INSTRUCTIONS FOR THE TASK:
Please say how many lines in the records below contain the word "next". Give the number and nothing more.

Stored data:
'''
(* ===== verification/Match.v ===== *)
(** Wildcard patterns, pattern lists and proposal lists: match.c.

    A C string is the list of its characters without the terminating zero.
    The file models the functions of match.c that work on strings alone; those
    that look at addresses are in Addrmatch.v. *)

From stdpp Require Import base list numbers tactics sets.
From Stdlib Require Import ZArith Lia ZifyBool.
From S2P Require Import Prelude.

(** Characters. *)
Definition STAR : Z := 42.
Definition QUERY : Z := 63.
Definition BANG : Z := 33.
Definition COMMA : Z := 44.

(** The C locale. *)
Definition isupper (c : Z) : bool := (65 <=? c) && (c <=? 90).
Definition tolower (c : Z) : Z := if isupper c then c + 32 else c.

(** ** Patterns *)

(** [while ( *pattern == '*') pattern++] *)
Fixpoint skip_stars (pattern : list Z) : list Z :=
  match pattern with
  | c :: p => if c =? STAR then skip_stars p else pattern
  | [] => []
  end.

(** The two loops [for (; *s; s++)]: look for an occurrence of [c] after which
    [f] accepts, and for a suffix that [f] accepts. *)
Fixpoint after_char (f : list Z -> bool) (c : Z) (s : list Z) : bool :=
  match s with
  | [] => false
  | x :: s' => if (x =? c) && f s' then true else after_char f c s'
  end.

Fixpoint some_suffix (f : list Z -> bool) (s : list Z) : bool :=
  match s with
  | [] => false
  | _ :: s' => if f s then true else some_suffix f s'
  end.

(** Every turn of the endless loop and every recursive call works on a shorter
    pattern; [fuel] bounds their number. *)
Fixpoint match_pattern_fuel (fuel : nat) (s pattern : list Z) : bool :=
  match fuel with
  | O => false
  | S fuel =>
      match pattern with
      (* If at end of pattern, accept if also at end of string. *)
      | [] => match s with [] => true | _ => false end
      | c :: rest =>
          if c =? STAR then
            (* Skip this and any consecutive asterisks. *)
            match skip_stars pattern with
            | [] => true
            | c' :: rest' =>
                (* If next character in pattern is known, optimize. *)
                if negb (c' =? QUERY) && negb (c' =? STAR)
                then after_char (fun t => match_pattern_fuel fuel t rest') c' s
                else some_suffix (fun t => match_pattern_fuel fuel t (c' :: rest')) s
            end
          else
            match s with
            | [] => false
            | x :: s' =>
                (* Check if the next character of the string is acceptable. *)
                if negb (c =? QUERY) && negb (c =? x) then false
                else match_pattern_fuel fuel s' rest
            end
      end
  end.

Definition match_pattern (s pattern : list Z) : bool :=
  match_pattern_fuel (S (length pattern)) s pattern.

(** ** Pattern lists *)

Definition SUB_SIZE : nat := 1024.

(** The loop that extracts the subpattern up to a comma or end: [room] is the
    number of characters the buffer still takes. *)
Fixpoint take_sub (room : nat) (dolower : bool) (pattern : list Z) : list Z * list Z :=
  match room, pattern with
  | S room, c :: rest =>
      if c =? COMMA then ([], pattern)
      else
        let '(sub, rest) := take_sub room dolower rest in
        ((if dolower && isupper c then tolower c else c) :: sub, rest)
  | _, _ => ([], pattern)
  end.

Fixpoint match_list_loop (fuel : nat) (string pattern : list Z) (dolower : bool)
    (got_positive : Z) : Z :=
  match fuel, pattern with
  | S fuel, c :: rest =>
      (* Check if the subpattern is negated. *)
      let '(negated, pattern) := if c =? BANG then (true, rest) else (false, pattern) in
      let '(sub, pattern) := take_sub (SUB_SIZE - 1) dolower pattern in
      (* If subpattern too long, return failure (no match). *)
      if (SUB_SIZE - 1 <=? length sub)%nat then 0
      else
        (* If the subpattern was terminated by a comma, then skip it. *)
        let pattern := match pattern with
                       | c :: rest => if c =? COMMA then rest else pattern
                       | [] => [] end in
        if match_pattern string sub then
          if negated then -1 else match_list_loop fuel string pattern dolower 1
        else match_list_loop fuel string pattern dolower got_positive
  | _, _ => got_positive
  end.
'''
PROBLEM SOLUTION:
2